Ferner kamen es in den letzten Jahren verschiedene Hühnerdiebstähle hier vor und es hieß allgemein, dass als Täter nur Bichler in Betracht kommen könnte. So viel mir bekannt ist wurde bei Weber und Thomas Winter in Waidhofen Hühner gestohlen. Einmal war er bei dem Tagelöhner Blasius Lipp in Waidhofen im Heimgarten und es wurde ihm in Abwesenheit des Lipp von dessen Ehefrau etwas zu essen vorgestellt. Als er sich von dort entfernte gab er den Anschein, als ob er nachschauen gehen wollte, in Wirklichkeit ging er in den Hühnerstall und wollte dort Hühner stehlen.
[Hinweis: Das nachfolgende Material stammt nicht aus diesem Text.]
Definition head (key : string) (b : list types.Object)
  : s3.HeadObjectOutput + error :=
  match lookup key b with
  | Some o => inl {| s3.ContentLength := types.Size o;
                     s3.ETag := types.ETag o;
                     s3.StorageClass := "STANDARD";
                     s3.Metadata := [] |}
  | None => inr "api error NotFound: Not Found"
  end.

Definition put (w : World) : unit + error :=
  match put_fault w with
  | Some e => inr e
  | None => inl tt
  end.

Definition with_dst (b : list types.Object) (w : World) : World :=
  {| src := src w; dst := b; policy := policy w; lifecycle := lifecycle w;
     put_fault := put_fault w; copy_tag := copy_tag w |}.

Definition bucket (c : Client) (w : World) : list types.Object :=
  match c with sourceClient => src w | destClient => dst w end.

Definition call (c : Client) (r : Request) (w : World)
  : (Output r + error) * World :=
  match r return (Output r + error) * World with
  | CreateBucket _ => (inl {| s3.Location := None |}, w)
  | GetBucketPolicy _ => (policy w, w)
  | PutBucketPolicy _ _ => (put w, w)
  | GetBucketVersioning _ => (inl {| s3.Status := "Enabled" |}, w)
  | PutBucketVersioning _ _ => (put w, w)
  | GetBucketLifecycleConfiguration _ => (lifecycle w, w)
  | PutBucketLifecycleConfiguration _ _ => (put w, w)
  | ListObjectsV2 _ _ =>
      (inl {| s3.Contents := bucket c w; s3.NextContinuationToken := None |}, w)
  | HeadObject _ key => (head key (bucket c w), w)
  | GetObjectTagging _ _ => (inl {| s3.TagSet := [] |}, w)
  | CopyObject _ _ key _ _ =>
      match lookup key (src w) with
      | Some o =>
          let tag := match copy_tag w with
                     | Some t => t
                     | None => types.ETag o
                     end in
          (inl tt,
           with_dst (store {| types.Key := key; types.Size := types.Size o;
                              types.ETag := tag |} (dst w)) w)
      | None => (inr "api error NoSuchKey: The specified key does not exist.", w)
      end
  end.

(** For a program run on its own the semaphore is free and the
    mutex unlocked. *)
Definition handler : Handler World :=
  fun o =>
    match o return World -> Resp o * World with
    | Call c r => call c r
    | SemAcquire => fun w => (None, w)
    | _ => fun w => (tt, w)
    end.

Definition noPolicy : s3.GetBucketPolicyOutput + error :=
  inr "api error NoSuchBucketPolicy: The bucket policy does not exist".

Definition noLifecycle : s3.GetBucketLifecycleConfigurationOutput + error :=
  inr "api error NoSuchLifecycleConfiguration: The lifecycle configuration does not exist".

Definition account (bucket : string) : AccountConfig :=
  {| AccessKey := "AK"; SecretKey := "SK"; Region := "eu-west-1";
     Bucket := bucket |}.

Definition cfg : Config :=
  {| Source := account "src"; Destination := account "dst";
     Concurrency := 2; MaxRetries := 0 |}.

Definition obj (key : string) (size : Z) (tag : string) : types.Object :=
  {| types.Key := key; types.Size := size; types.ETag := tag |}.

(** The scenario of the specification: [a] absent, [b] current,
    [c] stale. *)
Definition abc : World :=
  {| src := [obj "a" 10 "t1"; obj "b" 20 "t2"; obj "c" 30 "t3"];
     dst := [obj "b" 20 "t2"; obj "c" 30 "old"];
     policy := noPolicy; lifecycle := noLifecycle;
     put_fault := None; copy_tag := None |}.
End Sim.

(** ** Classifying events *)

Definition requestOf (e : Event) : option (Client * Request) :=
  match ev_op e with
  | Call c r => Some (c, r)
  | _ => None
  end.

Definition writesPolicy (e : Event) : bool :=
  match requestOf e with
  | Some (_, PutBucketPolicy _ _) => true
  | _ => false
  end.

Definition writesLifecycle (e : Event) : bool :=
  match requestOf e with
  | Some (_, PutBucketLifecycleConfiguration _ _) => true
  | _ => false
  end.

Definition isCopy (e : Event) : bool :=
  match requestOf e with
  | Some (_, CopyObject _ _ _ _ _) => true
  | _ => false
  end.

(** Listing and everything done per object. *)
Definition objectWork (e : Event) : bool :=
  match requestOf e with
  | Some (_, ListObjectsV2 _ _) | Some (_, HeadObject _ _)
  | Some (_, GetObjectTagging _ _) | Some (_, CopyObject _ _ _ _ _) => true
  | _ => false
  end.
(** * aic: the changelog normalization engine of [main.go]

    A shallow embedding of the parsing layer of [src/main.go] (the
    hierarchical release-body parser [parseReleaseBody], the two
    version-anchored flat parsers [parseMarkdownChangelog] and
    [parseMarkdownChangelogWithDate], their helper [parseChanges], and the
    entry-building loop of [fetchGitHubReleases]), of the two text renderers
    [outputMarkdown] and [outputPlainText] and of the command line of
    [main], together with the parts of the Go standard library these
    functions call ([strings], [regexp] on the three patterns the program
    uses, [time.Parse] on the date-only layout and on [time.RFC3339],
    [Time.Format] on the date-only layout).

    A Go [string] is a sequence of bytes: it is a [string] of the Standard
    Library, whose characters are the 256 byte values.  A Go [int] index is a
    [Z].  A run-time panic (index out of range, slice bounds out of range) is
    the [None] of the [option] monad. *)

From Stdlib Require Import Strings.String Strings.Ascii.
From Stdlib Require Import Lists.List.
From Stdlib Require Import ZArith Bool Arith Lia.
Import ListNotations.

Open Scope string_scope.
Open Scope list_scope.
Open Scope nat_scope.

(** ** Bytes *)

(** The line feed, ["\n"] in Go. *)
Definition LF : ascii := "010"%char.

Definition byte (c : ascii) : nat := nat_of_ascii c.

(** [take n s] is [s[:n]] and [drop n s] is [s[n:]], clipped at the end of
    [s]; the partial Go slice expression is [slice] below. *)
Fixpoint take (n : nat) (s : string) : string :=
  match n, s with
  | S n', String c s' => String c (take n' s')
  | _, _ => EmptyString
  end.

Fixpoint drop (n : nat) (s : string) : string :=
  match n, s with
  | S n', String _ s' => drop n' s'
  | _, _ => s
  end.

Definition len (s : string) : Z := Z.of_nat (String.length s).

(** The bytes of [s] at the offsets [lo], ..., [hi-1]. *)
Definition substr (s : string) (lo hi : Z) : string :=
  take (Z.to_nat (hi - lo)) (drop (Z.to_nat lo) s).

(** The Go slice expression [s[lo:hi]]: it panics unless
    [0 <= lo <= hi <= len(s)]. *)
Definition slice (s : string) (lo hi : Z) : option string :=
  if (0 <=? lo)%Z && (lo <=? hi)%Z && (hi <=? len s)%Z
  then Some (substr s lo hi)
  else None.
Durch das Geschrei einer Henne wurde Frau Lipp aufmerksam und als sie in den Hühnerstall kam, bemerkt sie, wie er Bichler die Henne stehlen wollte. Bichler ergriff die Flucht und ließ dabei seinen Hut zurück, der heute noch im Besitz der Lipp sein muss.
Ausserdem ist mir bekannt, dass er im vergangenen Jahr entweder in Ober- oder in Unterbärnach bei einem Bauern bedienstet war, dem er einen Sack voll Korn gestohlen hat und ihm zum Nachbarsbauern brachte, wo er denselben verkaufen wollte. Der Bauer schöpfte Verdacht und verständigte den Dienstherren des Bichler und zwar deshalb, wie er nicht arbeitet und doch gut lebt.
Bekannt ist mir auch, daß in der Umgebung im vergangenen Jahre an mehreren Plätzen frische Tabakblätter gestohlen wurden.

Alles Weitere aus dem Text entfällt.